President Joe Biden visited North Carolina’s Fort Liberty last Friday, the largest military base, not only in the nation, but in the world. He spoke with troops only a week after the base had its name changed from Fort Bragg, which had been a controversial name because Braxton Bragg had been a Confederate general and slave owner.
But the same day, just down the road at the N.C. GOP Convention in Greensboro, Florida Gov. Ron DeSantis, a 2024 presidential contender and military veteran, was suggesting we not get too comfortable with the new name.
“I also look forward to, as president, restoring the name of Fort Bragg to our great military base in Fayetteville, North Carolina,” DeSantis said. “It’s an iconic name and iconic base, and we’re not going to let political correctness run amok in North Carolina.”
I’m not sure if former Vice President Mike Pence also had a line about Fort Bragg in his original speech or if he added it after seeing the crowd’s reaction, but when it was Pence’s turn at the podium the next day, he said, “We will end the political correctness in the hallways of the Pentagon, and North Carolina will once again be home to Fort Bragg.”
Those are big words, but my guess is it was mostly campaign bluster — an attempt to toss red meat to a North Carolina Republican primary audience. Judging from the enthusiastic applause they received, it worked.
But before they brought it up, the name change didn’t appear to be a hot political issue in the state. U.S. Sen. Thom Tillis did say he opposed the name change initially, but then he said he was open to dialogue on it and didn’t say much more on the subject. U.S. Rep. Richard Hudson, a Republican representing Fort Bragg/Liberty in Congress, said the community should make the decision on a new name. For his part, Hudson suggested renaming it for Braxton’s cousin, Union officer and U.S. Congressman Edward S. Bragg.
Both North Carolina’s U.S. senators at the time, Republicans Tillis and Richard Burr, voted for the 2021 Defense Authorization Act, which included approving the renaming of nine military installations with Confederate-inspired names, Fort Bragg being one of them.
With the entire process now complete, and without any clear groundswell of North Carolinians demanding the name go back to Bragg, this may not have been the ideal culture war issue to bring up. As someone who works at a liberty-focused think tank, and who isn’t a fan of the Confederacy, I actually like Fort Liberty more than Fort Bragg.
But DeSantis’ and Pence’s comments do speak to a concern many conservatives, and just everyday people, have: Are we going to just end up renaming everything as politically correct mobs look for their latest scalp? Can we agree on some limiting principle?
Canceling the Founding Fathers?
In my hometown of Falls Church, Virginia, the school board held a survey on whether to rename Thomas Jefferson Elementary School and George Mason High School because the namesakes were slave owners. George Mason Middle School had already been renamed. Those polled overwhelmingly (56% to 26%) wanted to keep the Founding Fathers’ names for the schools, but the board ignored the results and renamed the schools anyway in 2021.

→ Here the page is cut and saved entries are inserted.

(** * RouteLLM routers: a shallow embedding of [routellm/routers/routers.py]

    The file follows the Python module top to bottom: the float values the
    routers compute with, the effects (exceptions and mutable state), the
    abstract [Router] class with [route], and then the router classes
    one by one.  The theorems come after the definitions. *)

From Stdlib Require Import Reals Lra Lia ZArith.
From Stdlib Require SpecFloat.
From stdpp Require Import base option list gmap strings.

(** ** Floating-point values

    A Python/numpy float is modelled by an extended real: a finite value
    is an exact real number, and the three special values follow the IEEE
    rules that numpy applies ([x / 0], [inf - inf], comparisons with [nan]).
    Rounding, overflow of finite values and the sign of zero are not part of
    this model: it gives the formulas that the code computes.  Where a
    property depends on rounding or on the range of a float, it is stated
    over the operations of the section on machine arithmetic below. *)
Module PyFloat.

Inductive float : Type :=
  | Fin (r : R)
  | PInf
  | NInf
  | NaN.

Definition opp (a : float) : float :=
  match a with
  | Fin x => Fin (- x)
  | PInf => NInf
  | NInf => PInf
  | NaN => NaN
  end.

Definition add (a b : float) : float :=
  match a, b with
  | NaN, _ | _, NaN => NaN
  | Fin x, Fin y => Fin (x + y)
  | PInf, NInf | NInf, PInf => NaN
  | PInf, _ | _, PInf => PInf
  | NInf, _ | _, NInf => NInf
  end.

Definition sub (a b : float) : float := add a (opp b).

(** The infinity with the sign of [x], [nan] for [x = 0]. *)
Definition signed_inf (x : R) : float :=
  if Req_dec_T x 0 then NaN
  else if Rlt_dec 0 x then PInf else NInf.

Definition mul (a b : float) : float :=
  match a, b with
  | NaN, _ | _, NaN => NaN
  | Fin x, Fin y => Fin (x * y)
  | Fin x, PInf | PInf, Fin x => signed_inf x
  | Fin x, NInf | NInf, Fin x => signed_inf (- x)
  | PInf, PInf | NInf, NInf => PInf
  | PInf, NInf | NInf, PInf => NaN
  end.

(** numpy's true division: a zero divisor gives a signed infinity, or [nan]
    for [0 / 0], and never raises. *)
Definition div (a b : float) : float :=
  match a, b with
  | NaN, _ | _, NaN => NaN
  | Fin x, Fin y => if Req_dec_T y 0 then signed_inf x else Fin (x / y)
  | Fin _, (PInf | NInf) => Fin 0
  | PInf, Fin y => if Rlt_dec y 0 then NInf else PInf
  | NInf, Fin y => if Rlt_dec y 0 then PInf else NInf
  | (PInf | NInf), (PInf | NInf) => NaN
  end.

(** [np.exp]. *)
Definition exp (a : float) : float :=
  match a with
  | Fin x => Fin (Rtrigo_def.exp x)
  | PInf => PInf
  | NInf => Fin 0
  | NaN => NaN
  end.

(** [10 ** a]. *)
Definition pow10 (a : float) : float :=
  match a with
  | Fin x => Fin (Rpower 10 x)
  | PInf => PInf
  | NInf => Fin 0
  | NaN => NaN
  end.

(** [np.sqrt], as [np.linalg.norm] uses it. *)
Definition sqrt (a : float) : float :=
  match a with
  | Fin x => if Rlt_dec x 0 then NaN else Fin (R_sqrt.sqrt x)
  | PInf => PInf
  | NInf => NaN
  | NaN => NaN
  end.

(** [a >= b]: every comparison with [nan] is false. *)
Definition ge (a b : float) : bool :=
  match a, b with
  | NaN, _ | _, NaN => false
  | Fin x, Fin y => if Rle_dec y x then true else false
  | PInf, _ => true
  | _, NInf => true
  | _, _ => false
  end.

(** The larger of two values, as [np.max] folds it: [nan] wins. *)
Definition max2 (a b : float) : float :=
  match a, b with
  | NaN, _ | _, NaN => NaN
  | _, _ => if ge a b then a else b
  end.

Definition sum (l : list float) : float := foldr add (Fin 0) l.

End PyFloat.

Import PyFloat.

Declare Scope float_scope.
Delimit Scope float_scope with float.
Bind Scope float_scope with float.
Infix "+" := add : float_scope.
Infix "-" := sub : float_scope.
Infix "*" := mul : float_scope.
Infix "/" := div : float_scope.
Infix ">=?" := ge (at level 70) : float_scope.

(** ** Effects: exceptions and mutable state *)

Inductive exn : Type :=
  | FileNotFoundError (msg : string)
  | KeyError
  | ValueError
  | ExternalError (msg : string).

Inductive result (A : Type) : Type :=
  | Ok (a : A)
  | Raise (e : exn).
Arguments Ok {A} a.
Arguments Raise {A} e.

(** A computation over a mutable store [S] that may raise.  The store is
    returned in both cases: what was written before a [raise] stays. *)
Definition M (S A : Type) : Type := S → result A * S.

Definition ret {S A} (a : A) : M S A := λ s, (Ok a, s).
Definition raise {S A} (e : exn) : M S A := λ s, (Raise e, s).
Definition bind {S A B} (k : A → M S B) (m : M S A) : M S B :=
  λ s, match m s with
       | (Ok a, s') => k a s'
       | (Raise e, s') => (Raise e, s')
       end.
#[global] Instance M_ret {S} : MRet (M S) := @ret S.
#[global] Instance M_bind {S} : MBind (M S) := @bind S.
Definition gets {S A} (f : S → A) : M S A := λ s, (Ok (f s), s).

(** [try: m except FileNotFoundError: h]. *)
Definition except_FileNotFoundError {S A} (m : M S A) (h : M S A) : M S A :=
  λ s, match m s with
       | (Raise (FileNotFoundError _), s') => h s'
       | r => r
       end.

(** A computation on one component of a pair of stores. *)
Definition on_fst {S L A} (m : M S A) : M (S * L) A :=
  λ '(s, l), let '(r, s') := m s in (r, (s', l)).
Definition on_snd {S W A} (m : M W A) : M (S * W) A :=
  λ '(s, w), let '(r, w') := m w in (r, (s, w')).

(** The same effect with its calls recorded: the store gains the list of the
    arguments the function was called with, oldest first. *)
Definition counted {S A B} (f : A → M S B) : A → M (S * list A) B :=
  λ a '(s, log), let '(r, s') := f a s in (r, (s', log ++ [a])).

(** The files the constructors read: path to contents, and the paths that
    were opened, oldest first. *)
Record FS : Type := mkFS {
  files : gmap string string;
  opened : list string;
}.

Definition open_file (path : string) : M FS string :=
  λ w, let w' := mkFS (files w) (opened w ++ [path]) in
       match files w !! path with
       | Some contents => (Ok contents, w')
       | None => (Raise (FileNotFoundError ("No such file or directory: " +:+ path)), w')
       end.

(** ** [routellm.model_pair.ROUTED_PAIR] *)

Inductive routed : Type := strong | weak.

(** ** Classes and class attributes

    A class object carries its own attribute dictionary and its base class;
    reading an attribute looks in the class first and then in its bases. *)

Inductive pyclass : Type :=
  | ABC
  | ClassObj (name : string) (base : pyclass) (attrs : gmap string bool).

Fixpoint getattr (c : pyclass) (a : string) : option bool :=
  match c with
  | ABC => None
  | ClassObj _ base attrs =>
      match attrs !! a with
      | Some v => Some v
      | None => getattr base a
      end
  end.

Definition setattr (c : pyclass) (a : string) (v : bool) : pyclass :=
  match c with
  | ABC => ABC
  | ClassObj name base attrs => ClassObj name base (<[a := v]> attrs)
  end.

(** The decorator [no_parallel]. *)
Definition no_parallel (cls : pyclass) : pyclass :=
  setattr cls "NO_PARALLEL" true.

(** ** [class Router] *)

Module Router.

Definition cls : pyclass :=
  ClassObj "Router" ABC {["NO_PARALLEL" := false]}.

Section Methods.
Context {S : Type}.

(** The abstract method, supplied by each subclass. *)
Variable calculate_strong_win_rate : string → M S float.

Definition route (prompt : string) (threshold : float) : M S routed :=
  w ← calculate_strong_win_rate prompt;
  if (w >=? threshold)%float then mret strong else mret weak.

End Methods.

End Router.

(** ** numpy helpers *)

(** [np.max] of a one-dimensional array; an empty array raises. *)
Definition np_max {S} (a : list float) : M S float :=
  match a with
  | [] => raise ValueError
  | x :: a' => mret (foldl max2 x a')
  end.

(** [d[k]] on a dict or a pandas Series. *)
Definition getitem {S} `{Countable K} {V} (d : gmap K V) (k : K) : M S V :=
  match d !! k with
  | Some v => mret v
  | None => raise KeyError
  end.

They almost renamed Thomas Jefferson Elementary to Tripps Run, for the creek that goes through the campus, but settled on Oak Street Elementary, because, as Vice Chair Laura Downs said, “in the end, the body of water [Tripps Run] was named after a person, and we don’t want to find ourselves here years from now because of something someone found [on Silas Tripp].”
Others complained that not naming schools after people meant they couldn’t name it after Ruth Bader Ginsburg. That was likely a good call to avoid her name, though, since history doesn’t seem to look back fondly on those who dehumanize the vulnerable.
It wasn’t just my school. On the other side of Seven Corners, in the Fairfax County part of Falls Church, the high school my sisters went to also had its name changed. It had been named Jeb Stuart, after a Confederate general, and is now known as Justice High School. It wasn’t just all the schools we attended; the basketball team I grew following (the Washington Bullets) and the football team (the Washington Redskins) also had their names changed.
DeSantis and Pence are right to push back on this very unpopular name-changing trend, even if the example they chose wasn’t one that motivates me personally. In China, a purge of traditional names was part of the Cultural Revolution to erase the “Four Olds” (old customs, culture, habits, and ideas), with similar efforts taking place in other Marxist nations. This also happened during the French Revolution, where they even renamed the months and made them out of three 10-day weeks.
It’s not inherently wrong to change the name of things, even for moral reasons, but if we want to avoid going overboard, there should be a method to the madness. I propose a simple standard: If what the person was known for is a unifying part of our heritage, then the names should stay. If their main claim to fame was something we largely now agree was evil, then go ahead and change it. But when in doubt, keep names, statues, flags, and other common symbols in as they are.
David Larson is opinion editor of Carolina Journal.